Legions of fans are traipsing to a tiny Georgia town, where the hit Neflix series "Stranger Things" stages its battle against the Upside Down.
The fictional enclave of Hawkins, Indiana, where a secret portal leads to all manner of evil, is in reality the Georgia hamlets of Jackson and Palmetto.
In the latter, at the Piggly Wiggly express market, formerly known as Bradley's Big Buy, admirers of the show's main character, Eleven, dress up like her and wander the aisles in search of Eggos, Eleven's favorite food, and cans of Coke, which the super-powered child can bend with her mind.
"You can spot them in the crowd when they come in here," manager David Johnston told The Associated Press. "The girl the other day was dressed like Eleven, all the way to the blood running down her nose."
Eleven, blessed with an amazing array of abilities that include being able to get inside other people's heads, suffers nose bleeds when exerting her special gifts.
The nostalgic 1980s series, a mixture of science fiction and Stephen King homespun horror, debuted three seasons ago. Within days of premiering, 40.7 million subscribers had already started watching the series, with 18.2 million of that number having already watched the whole season, according to the streaming service.
The beloved program broke all of its records when season three debuted in July. Since then, speculation has mounted over whether the series and its young cast, led by Winona Ryder's portrayal of a stressed-out, chain-smoking mom, would return for a fourth term.
Meanwhile, the faithful continue to flock southward. In Jackson, Lucy Lu's Coffee Cafe offers a special "Stranger Things" menu, containing concoctions such as "011," cinnamon coffee with maple syrup, topped with crumbled Eggos. Tourists have helped the local coffeehouse double its daily net sales.
Over at the corner of Second and North Oak streets, a marquee was added to the front of an eatery, turning it into the Hawk movie theater, where Nancy Wheeler's name was slut-shamed in spray paint. Just down Second Street, the Butts County Probate Court was transformed into Hawkins' public library, where the character of Sheriff Hopper was seen running up and down the steps.

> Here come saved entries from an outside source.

(** * plist-diff: structural diff of property lists

    Shallow embedding of [pldiff.go] and [main.go] of WillAbides/plist-diff,
    together with a model of the parts of its dependencies the program's
    behaviour rests on: the comparison engine of [github.com/google/go-cmp]
    (pinned at v0.5.6 by go.mod), the values [howett.net/plist] decodes into
    an [interface{}], and the [io/fs] view of a directory tree. *)

From Stdlib Require Import ZArith List Bool Ascii String Floats DecimalString.
From Stdlib Require Import OrderedTypeEx Sorted.
From stdpp Require Import gmap strings list fin_maps sorting.

Local Open Scope string_scope.
Local Open Scope Z_scope.
Local Open Scope list_scope.

(** ** Go values decoded from a property list *)

Module Value.

(** The dynamic types a decoded plist node can have (plist's
    [valueInterface]), plus [interface{}] itself and the [uint8] elements of
    a [[]byte]. *)
Inductive gotype : Type :=
| TInterface      (* interface {} *)
| TString         (* string *)
| TInt64          (* int64 *)
| TUint64         (* uint64 *)
| TFloat64        (* float64 *)
| TFloat32        (* float32 *)
| TBool           (* bool *)
| TBytes          (* []uint8 *)
| TUint8          (* uint8 *)
| TTime           (* time.Time *)
| TUID            (* plist.UID *)
| TSlice          (* []interface {} *)
| TMap.           (* map[string]interface {} *)

Definition gotype_eq_dec : EqDecision gotype := ltac:(solve_decision).
#[global] Existing Instance gotype_eq_dec.

(** [reflect.Type.String]. *)
Definition gotype_String (t : gotype) : string :=
  match t with
  | TInterface => "interface {}"
  | TString => "string"
  | TInt64 => "int64"
  | TUint64 => "uint64"
  | TFloat64 => "float64"
  | TFloat32 => "float32"
  | TBool => "bool"
  | TBytes => "[]uint8"
  | TUint8 => "uint8"
  | TTime => "time.Time"
  | TUID => "plist.UID"
  | TSlice => "[]interface {}"
  | TMap => "map[string]interface {}"
  end.

(** A decoded node.  A [time.Time] is kept as the instant it denotes (the
    only thing [Time.Equal] looks at); a dictionary as its key/value pairs,
    read through [lookup]. *)
#[local] Unset Elimination Schemes.
Inductive value : Type :=
| VString (s : string)
| VInt (n : Z)
| VUint (n : Z)
| VReal (f : float)
| VReal32 (f : float)
| VBool (b : bool)
| VData (d : list Z)
| VUint8 (b : Z)
| VDate (instant : Z)
| VUID (n : Z)
| VArray (l : list value)
| VDict (m : list (string * value)).
#[local] Set Elimination Schemes.

Definition typeOf (v : value) : gotype :=
  match v with
  | VString _ => TString
  | VInt _ => TInt64
  | VUint _ => TUint64
  | VReal _ => TFloat64
  | VReal32 _ => TFloat32
  | VBool _ => TBool
  | VData _ => TBytes
  | VUint8 _ => TUint8
  | VDate _ => TTime
  | VUID _ => TUID
  | VArray _ => TSlice
  | VDict _ => TMap
  end.

(** Go map indexing on the pair list: the first binding of the key. *)
Fixpoint lookup {A : Type} (k : string) (m : list (string * A)) : option A :=
  match m with
  | [] => None
  | (k', v) :: m' => if String.eqb k k' then Some v else lookup k m'
  end.

Definition keys {A : Type} (m : list (string * A)) : list string := map fst m.

End Value.
Export Value.

(** ** Traversal paths (go-cmp's [cmp.Path]) *)

Module Path.

(** The concrete step types of go-cmp.  A [RootStep] is the bare [pathStep]
    that [cmp.Equal] pushes first; [SliceIndex] carries the two indexes, -1
    standing for a missing side. *)
Inductive StepKind : Type :=
| RootStep
| StructField (name : string)
| SliceIndex (xkey ykey : Z)
| MapIndex (key : string)
| Indirect
| TypeAssertion
| Transform (name : string).

(** [reflect.Value]s are [option value]: [None] is the invalid (zero)
    [reflect.Value]. *)
Record PathStep : Type := mkStep {
  step_kind : StepKind;
  step_type : gotype;
  step_vx : option value;
  step_vy : option value
}.

Definition Values (ps : PathStep) : option value * option value :=
  (step_vx ps, step_vy ps).

Definition Path := list PathStep.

The fever to see all things related to the filming of "Stranger Things" encompasses even road trips. On a website called TV Traveler, there is a detailed guide on "how to take a really strange road trip," containing addresses and directions to real-life, split-level ranch houses that doubled as the suburban homes where the fearless kids of "Strangers Things" lived with their clueless parents.